(** C2 (amended). On a magnet link (prefix [magnet:?], more than 20 code
    units) [extractInfoHash] returns the 40 hexadecimal digits that follow
    the first [btih:], in any letter case, that 40 hexadecimal digits
    follow, as they are written in the link, in their own case; it returns
    the empty string when the link has no such place.  So on a magnet link
    that reads [pre], [btih:], 40 hexadecimal digits [h] and [more], where
    no earlier position of the link starts such an occurrence, the result
    is [h].  On every input that is not a magnet link (no prefix
    [magnet:?], or at most 20 code units) it returns the empty string, as
    on "not a magnet".  Whatever the input, the result is the empty string
    or 40 hexadecimal digits. *)
Theorem extractInfoHash_returns_hash_as_written :
  (forall link : jsstring,
     extractInfoHash link
     = if isValidMagnetLink link
       then match first_hash link with Some h => h | None => [] end
       else [])
  /\ (forall pre tag h more : jsstring,
        isValidMagnetLink (pre ++ tag ++ h ++ more) = true ->
        is_btih tag = true ->
        List.length h = 40 ->
        forallb is_hex h = true ->
        (forall i, i < List.length pre ->
           hash_here (skipn i (pre ++ tag ++ h ++ more)) = None) ->
        extractInfoHash (pre ++ tag ++ h ++ more) = h)
  /\ (forall link : jsstring,
        isValidMagnetLink link = false -> extractInfoHash link = [])
  /\ extractInfoHash (js "not a magnet") = []
  /\ (forall link : jsstring,
        extractInfoHash link = []
        \/ (List.length (extractInfoHash link) = 40
            /\ forallb is_hex (extractInfoHash link) = true)).
Proof.
  split; [exact extractInfoHash_first_hash|].
  split; [|split; [|split]].
  - intros pre tag h more Hv Ht Hl Hh Hfirst.
    rewrite extractInfoHash_first_hash, Hv.
    rewrite first_hash_skip by exact Hfirst.
    assert (E : first_hash (tag ++ h ++ more) = Some h).
    { destruct tag as [|x tag]; [discriminate Ht|].
      cbn [app first_hash].
      change (x :: tag ++ h ++ more) with ((x :: tag) ++ h ++ more).
      rewrite hash_here_at_tag by assumption. reflexivity. }
    rewrite E. reflexivity.
  - intros link Hv. rewrite extractInfoHash_first_hash, Hv. reflexivity.
  - reflexivity.
  - intro link. rewrite extractInfoHash_first_hash.
    destruct (isValidMagnetLink link); [|left; reflexivity].
    destruct (first_hash link) as [h|] eqn:E; [|left; reflexivity].
    right. exact (first_hash_sound _ E).
Qed.

(** The theorem at a link whose name parameter holds the letter b, with
    the tag in upper case: the 40 digits after the tag come back as they
    are written. *)
Lemma extractInfoHash_returns_hash_as_written_witness :
  isValidMagnetLink
    (js "magnet:?dn=Bleach&xt=urn:" ++ js "BTIH:"
        ++ js "0123456789ABCDEF0123456789abcdef01234567" ++ js "&tr=x") = true
  /\ is_btih (js "BTIH:") = true
  /\ extractInfoHash
       (js "magnet:?dn=Bleach&xt=urn:" ++ js "BTIH:"
           ++ js "0123456789ABCDEF0123456789abcdef01234567" ++ js "&tr=x")
     = js "0123456789ABCDEF0123456789abcdef01234567".
Proof.
  split; [reflexivity|]. split; [reflexivity|].
  refine (proj1 (proj2 extractInfoHash_returns_hash_as_written)
            (js "magnet:?dn=Bleach&xt=urn:") (js "BTIH:")
            (js "0123456789ABCDEF0123456789abcdef01234567") (js "&tr=x")
            _ _ _ _ _); try reflexivity.
  intros i Hi.
  assert (Hall : forallb
            (fun i => match hash_here
                              (skipn i
                                 (js "magnet:?dn=Bleach&xt=urn:" ++ js "BTIH:"
                                    ++ js "0123456789ABCDEF0123456789abcdef01234567"
                                    ++ js "&tr=x")) with
                      | Some _ => false
                      | None => true
                      end)
            (seq 0 (List.length (js "magnet:?dn=Bleach&xt=urn:"))) = true)
    by (vm_compute; reflexivity).
  rewrite forallb_forall in Hall.
  specialize (Hall i). rewrite in_seq in Hall.
  destruct (hash_here _); [|reflexivity].
  discriminate Hall. split; [apply Nat.le_0_l|exact Hi].
Defined.

End InfoHash.

(** ** Replacement, read directly *)

Section ReplaceFacts.

Import NormalForm.

Local Open Scope nat_scope.

Lemma search_from_None :
  forall (p : pattern) (s : jsstring) (i : nat) (pv : option N),
    search_from p i pv s = None ->
    match_at p i (MState pv s []) = None
    /\ match s with
       | c :: s' => search_from p (S i) (Some c) s' = None
       | [] => True
       end.
Proof.
  intros p s i pv H. destruct s as [|c s]; cbn [search_from] in H.
  - rewrite or_else_None_r in H. split; [exact H|exact I].
  - destruct (match_at p i (MState pv (c :: s) [])); [discriminate H|].
    split; [reflexivity|exact H].
Qed.

(** Where the pattern matches nowhere, the scan copies its input. *)
Lemma scan_no_match :
  forall (p : pattern) (on_match : rmatch -> jsstring)
         (s : jsstring) (fuel i : nat) (pv : option N),
    search_from p i pv s = None ->
    List.length s <= fuel ->
    scan p on_match (fun c => [c]) fuel i pv s = s.
Proof.
  intros p on_match. induction s as [|c s IH]; intros fuel i pv H Hf.
  - destruct fuel; cbn; [reflexivity|].
    apply search_from_None in H. destruct H as [-> _]. reflexivity.
  - destruct fuel as [|fuel]; [cbn in Hf; lia|].
    apply search_from_None in H. destruct H as [Hm Hs].
    cbn [scan]. rewrite Hm. cbn [app]. f_equal.
    apply IH; [exact Hs|cbn in Hf; lia].
Qed.

Lemma replace_no_match :
  forall (p : pattern) (tpl : list tpl_item) (s : jsstring),
    exec p s = None -> replace p tpl s = s.
Proof.
  intros p tpl s H. unfold replace.
  destruct (p_global p).
  - apply scan_no_match; [exact H|lia].
  - rewrite H. reflexivity.
Qed.

(** The replacement of one code unit. *)
Lemma scan_key :
  forall (c : N) (to : jsstring) (s : jsstring) (fuel i : nat)
         (pv : option N),
    List.length s <= fuel ->
    scan (Pattern false true (Chr c)) (expand [TLit to]) (fun x => [x])
         fuel i pv s
    = subst_char c to s.
Proof.
  intros c to. induction s as [|x s IH]; intros fuel i pv Hf.
  - destruct fuel; reflexivity.
  - destruct fuel as [|fuel]; [cbn in Hf; lia|].
    cbn [scan match_at run p_icase p_body rest caps chr_eqb].
    unfold subst_char. cbn [flat_map]. fold (subst_char c to s).
    rewrite (N.eqb_sym x c).
    destruct (c =? x)%N.
    + cbn [m_end rest prev m_text].
      assert (E : (List.length s <? List.length (x :: s)) = true)
        by (apply Nat.ltb_lt; cbn; lia).
      rewrite E. cbn [expand flat_map]. rewrite app_nil_r.
      f_equal. apply IH. cbn in Hf. lia.
    + cbn [app]. f_equal. apply IH. cbn in Hf. lia.
Qed.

☆ ☆ ☆

WORK INSTRUCTIONS: Report the lines above that have the word "empty" in them.

ANSWER SECTION:
    the empty string when the link has no such place.  So on a magnet link
    [magnet:?], or at most 20 code units) it returns the empty string, as
    on "not a magnet".  Whatever the input, the result is the empty string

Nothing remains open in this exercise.